What is being asked:
Pick the lines holding the string "confidences" out of the records and copy them.

━━━━━ Data supplied ━━━━━

(** The loop [for i in range(1, len(times))] and the final append.  The
    three lists hold the entries of index [i] and above; a missing
    [labels[i]] or [confidences[i]] raises [IndexError]. *)
Fixpoint merge_loop (times : list Q) (labels : list string)
    (confidences : list conf) (merged : list ChordEvent)
    (current_chord : ChordEvent) : outcome (list ChordEvent) :=
  match times with
  | [] => Ok (merged ++ [current_chord])
  | t :: times' =>
      match labels, confidences with
      | l :: labels', c :: confidences' =>
          if String.eqb l (label current_chord) then
            merge_loop times' labels' confidences' merged
              {| time := time current_chord;
                 label := label current_chord;
                 confidence := py_max (confidence current_chord) c |}
          else
            merge_loop times' labels' confidences'
              (merged ++ [current_chord])
              {| time := t; label := l; confidence := c |}
      | _, _ => IndexError
      end
  end.

Definition merge_consecutive_chords (times : list Q) (labels : list string)
    (confidences : list conf) : outcome (list ChordEvent) :=
  match times with
  | [] => Ok []
  | t0 :: times' =>
      match labels, confidences with
      | l0 :: labels', c0 :: confidences' =>
          merge_loop times' labels' confidences' []
            {| time := t0; label := l0; confidence := c0 |}
      | _, _ => IndexError
      end
  end.

(** No two neighbours carry one label. *)
Fixpoint no_adjacent_repeat (events : list ChordEvent) : Prop :=
  match events with
  | [] => True
  | e :: rest =>
      match rest with
      | [] => True
      | e' :: _ => label e <> label e'
      end /\ no_adjacent_repeat rest
  end.

End Merge.

Arguments mkChordEvent {conf} _ _ _.
Arguments time {conf} _.
Arguments label {conf} _.
Arguments confidence {conf} _.
Arguments merge_loop {conf} gt _ _ _ _ _.
Arguments merge_consecutive_chords {conf} gt _ _ _.
Arguments no_adjacent_repeat {conf} _.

━━━━━

Response for this exercise:
    [labels[i]] or [confidences[i]] raises [IndexError]. *)
    (confidences : list conf) (merged : list ChordEvent)
      match labels, confidences with
      | l :: labels', c :: confidences' =>
            merge_loop times' labels' confidences' merged
            merge_loop times' labels' confidences'
    (confidences : list conf) : outcome (list ChordEvent) :=
      match labels, confidences with
      | l0 :: labels', c0 :: confidences' =>
          merge_loop times' labels' confidences' []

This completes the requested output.